Cette affirmation constitue une prise de position de principe. La simple menace de poursuites est considérée comme une atteinte à l’exercice effectif de la coopération juridictionnelle instituée par le traité. En qualifiant d’inadmissible une telle pratique, la Cour sanctuarise le dialogue des juges, le plaçant à l’abri de toute forme d’intimidation ou de pression de la part des autorités nationales, quelles qu’elles soient.
B. La liberté de saisine, garantie inhérente à l’indépendance du juge national
Au-delà de la seule protection contre les sanctions, la Cour élève la faculté de renvoi préjudiciel au rang de composante essentielle de l’indépendance judiciaire elle-même. Le raisonnement de la Cour établit un lien indissociable entre la fonction de juge de l’Union, qu’endosse toute juridiction nationale, et la liberté de s’adresser à la Cour. Elle précise que « le fait, pour ces juges, de ne pas être exposés à des procédures ou à des sanctions disciplinaires pour avoir exercé une telle faculté de saisir la Cour […] constitue d’ailleurs une garantie inhérente à leur indépendance ».
Cette portée conférée à la décision, bien que formulée dans les motifs d’un arrêt d’irrecevabilité, a une valeur doctrinale et politique considérable.
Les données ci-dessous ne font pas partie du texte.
(* ===== verification/ManagerFacts.v ===== *)
(** * What the agent manager guarantees

    A thread on its own does what [ActivityState] says of the indicator; threads
    together, in any order of their critical sections, never leave a change of
    the agents untold and complete every creation they announced. *)

From Stdlib Require Import NArith ZArith QArith Lia.
From S2P Require Import Prelude PyStr PyJson PyMonad PyKeyed PyBytes PyPath PyThreads ActivityState WsBroadcaster LayoutServer TaskFiles AgentManager.
From stdpp Require Import relations options.
#[global] Open Scope nat_scope.
#[local] Open Scope py_scope.

(** ** A thread on its own *)
Section alone.
Context `{PyRepr} `{Mngr} (o : registry → ∀ q, outcome (answer q)).

Definition core_after {R : Type} (p : P R) (r : registry) : outcome R * manager :=
  let '(x, r') := alone o p r in (x, core r').

Lemma core_send m r : core (send m r) = match m with AgentsUpdated _ A => log_update A (core r) | _ => core r end.
Proof. by destruct m. Qed.

Lemma recompute_core i (p : option Q) b r :
  (∀ r', alone o (_read_process_started_at i) r' = (Ret p, r')) →
  core_after (_recompute_activity_state i b) r = ActivityState._recompute_activity_state epoch i p b (core r).
Proof.
  intros Hp. unfold core_after, _recompute_activity_state. rewrite alone_bind, Hp, alone_bind, alone_locked.
  unfold recompute_section, ActivityState._recompute_activity_state, agents_of.
  destruct (negb _); [done|]. destruct (_agents (core r) !! i) as [a|]; [|done].
  destruct (cached_state _ _ _ _ _) as [s|e]; [|done].
  destruct (_ && _); [done|]. by destruct b.
Qed.

Lemma update_core i (p : option Q) events r :
  (∀ r', alone o (_read_process_started_at i) r' = (Ret p, r')) →
  core_after (update_session_events i events) r = ActivityState.update_session_events epoch i p events (core r).
Proof.
  intros Hp. unfold core_after, update_session_events, ActivityState.update_session_events. rewrite alone_bind.
  cbn [alone]. destruct (has_unmatched_tool_use events) as [pend|e]; [|done].
  rewrite alone_bind, alone_locked. unfold signals_section, lift, gets, mbind, M_bind.
  destruct (negb _); [done|]. destruct (_ && _); [done|]. unfold modify. cbn [whenp]. exact (recompute_core i p true (with_core false _ r) Hp).
Qed.

Lemma reset_core i (p : option Q) r :
  (∀ r', alone o (_read_process_started_at i) r' = (Ret p, r')) →
  core_after (reset_activity_state i) r = ActivityState.reset_activity_state epoch i p (core r).
Proof.
  intros Hp. unfold core_after, reset_activity_state, ActivityState.reset_activity_state. rewrite alone_bind, alone_locked.
  unfold gets, modify, reset_section, mbind, M_bind. destruct (negb _); [done|]. exact (recompute_core i p true (with_core false _ r) Hp).
Qed.

Lemma ensure_core i (p : option Q) (b : bool) r :
  (∀ r', alone o (_read_process_started_at i) r' = (Ret p, r')) → o r (PathExists (_get_agent_state_dir i)) = Ret b →
  core_after (_ensure_activity_tracking i) r = ActivityState._ensure_activity_tracking epoch i b p (core r).
Proof.
  intros Hp Hb. unfold core_after, _ensure_activity_tracking, ActivityState._ensure_activity_tracking. rewrite alone_bind.
  unfold ask, PyThreads.ask. cbn [alone]. rewrite Hb. destruct b; [|done]. cbn [negb]. rewrite alone_bind. unfold update. rewrite alone_locked.
  unfold modify, mbind, M_bind. exact (recompute_core i p false (with_core false _ r) Hp).
Qed.

(** The two models of these operations agree: a thread that is not interrupted
    does to the caches of the indicator, to the agents and to the log of their
    broadcasts what the operations of [ActivityState] do. *)
Lemma lone_thread_agrees i (p : option Q) (b : bool) events r :
  (∀ r', alone o (_read_process_started_at i) r' = (Ret p, r')) → o r (PathExists (_get_agent_state_dir i)) = Ret b →
  core_after (update_session_events i events) r = ActivityState.update_session_events epoch i p events (core r)
  ∧ core_after (reset_activity_state i) r = ActivityState.reset_activity_state epoch i p (core r)
  ∧ core_after (_ensure_activity_tracking i) r = ActivityState._ensure_activity_tracking epoch i b p (core r)
  ∧ core_after (_stop_activity_tracking i) r = ActivityState._stop_activity_tracking i (core r).
Proof. intros Hp Hb. split; [by apply update_core|]. split; [by apply reset_core|]. by split; [apply ensure_core|]. Qed.
End alone.

(** ** The threads of the server *)
Inductive call :=
  | ObserveLines (lines : list (pystr * bool)) (** one reader, line after line *)
  | SessionEvents (agent_id : pystr) (events : list dict)
  | ResetActivity (agent_id : pystr)
  | Remove (agent_id : pystr)
  | CreateWorktree (name selected_agent_id : pystr)
  | CreateChat (name : pystr)
  | Refresh
  | ApplicationsChanged (agent_id : pystr)
  | Message (agent_id text : pystr)
  | Resolve (agent_id : pystr).

Section pools.
Context `{PyRepr} `{Mngr}.

Definition thread_of (c : call) : P unit :=
  match c with
  | ObserveLines lines => each lines (λ l, _handle_observe_output_line l.1 l.2)
  | SessionEvents i events => update_session_events i events
  | ResetActivity i => reset_activity_state i
  | Remove i => remove_agent i
  | CreateWorktree name i => create_worktree_agent name i;; mret tt
  | CreateChat name => create_chat_agent name;; mret tt
  | Refresh => _refresh_agents
  | ApplicationsChanged i => _on_applications_changed i
  | Message i text => send_message_to_agent i text;; mret tt
  | Resolve i => get_agent_info_by_id i;; mret tt
  end.

(** ** The world as the manager expects it *)

Definition only_raises (f : exn → bool) {X} (a : outcome X) : Prop := match a with Ret _ => True | Raise e => f e = true end.
Definition is_object (v : json) : bool := match v with JObj _ => true | _ => false end.
(** An [applications.toml] that [tomllib] rejects, or an array of tables. *)
Definition sound_toml (text : pystr) : bool :=
  match (data ← toml_loads text; iter_json (jget_or "applications" (JList []) data)) with
  | Ret entries => forallb is_object entries
  | Raise e => is_parse_error e
  end.
(** Looking at files may fail where the code expects it; a command that creates
    an agent may fail in any way; mngr, git and the rest may do as they like. *)
Definition calm (_ : registry) (q : question) : outcome (answer q) → Prop :=
  match q with
  | Mtime _ | StartObserver _ => only_raises is_OSError
  | ReadText _ => λ a, match a with Ret t => sound_toml t = true | Raise e => is_parse_error e = true end
  | Create _ _ => λ a, only_raises is_Exception a ∧ ∀ x, a = Ret x → only_raises is_Exception x.2
  | PathExists _ | MakeDirs _ | NewObserver _ _ | StopObserver _ | SetOrder _ | StartThread _ | WsSend _ _ => λ a, is_Ret a = true
  | _ => λ _, True
  end.
(** [datetime.fromisoformat] raises nothing else. *)
Definition sane_clock : Prop := ∀ s e, epoch s = Raise e → ∃ m, e = ValueError m.

Lemma cached_state_total i p a m : sane_clock → ∃ s, cached_state epoch i p a m = Ret s.
Proof.
  intros Hc. unfold cached_state, parse_iso_timestamp_to_epoch.
  destruct (mjoin _) as [s|]; [|by eexists]. destruct (s =? []); [by eexists|].
  destruct (epoch s) as [q|e] eqn:E; [by eexists|]. destruct (Hc s e E) as [? ->]. by eexists.
Qed.

(** ** Telling every change *)

Definition told_all (b : WsBroadcaster.broadcaster) (l : list message) : WsBroadcaster.broadcaster :=
  foldl (λ b m, broadcast_text (text_of m) b) b l.

(** A client that has registered when [v_from] messages had been sent and the
    agents were at revision [v_base]: what it was shown on joining, how many
    messages it has taken from its queue, the one it is sending, those it has sent. *)
Record viewer := {
  v_from : nat; v_base : nat; v_snap : option (nat * gmap pystr AgentStateItem); v_taken : nat;
  v_pending : option pystr; v_got : list pystr }.
(** What a thread owes the clients: nothing, a broadcast of revision [v] or
    later, or the broadcast of what it has read; and what the thread of a client knows. *)
Inductive debt :=
  | Free
  | Owes (v : nat)
  | Shows (d : option nat) (v : nat) (A : gmap pystr AgentStateItem)
  | Client (q : qid) (c : viewer).
Definition covers (g : debt) (w : nat) : Prop :=
  match g with Owes v => v = w | Shows d _ _ => d = Some w | _ => False end.
Definition is_client (g : debt) : bool := match g with Client _ _ => true | _ => false end.
(** The queue of a client, and the revision at which it registered. *)
Definition who (g : debt) : option (qid * nat) := match g with Client q c => Some (q, v_base c) | _ => None end.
Elle signifie que toute atteinte à la faculté de poser une question préjudicielle est une atteinte directe à l’état de droit au sein de l’Union. La Cour, tout en se déclarant incompétente pour répondre au fond, définit les limites que les États membres ne sauraient franchir sans violer l’une des garanties fondamentales du système juridictionnel de l’Union.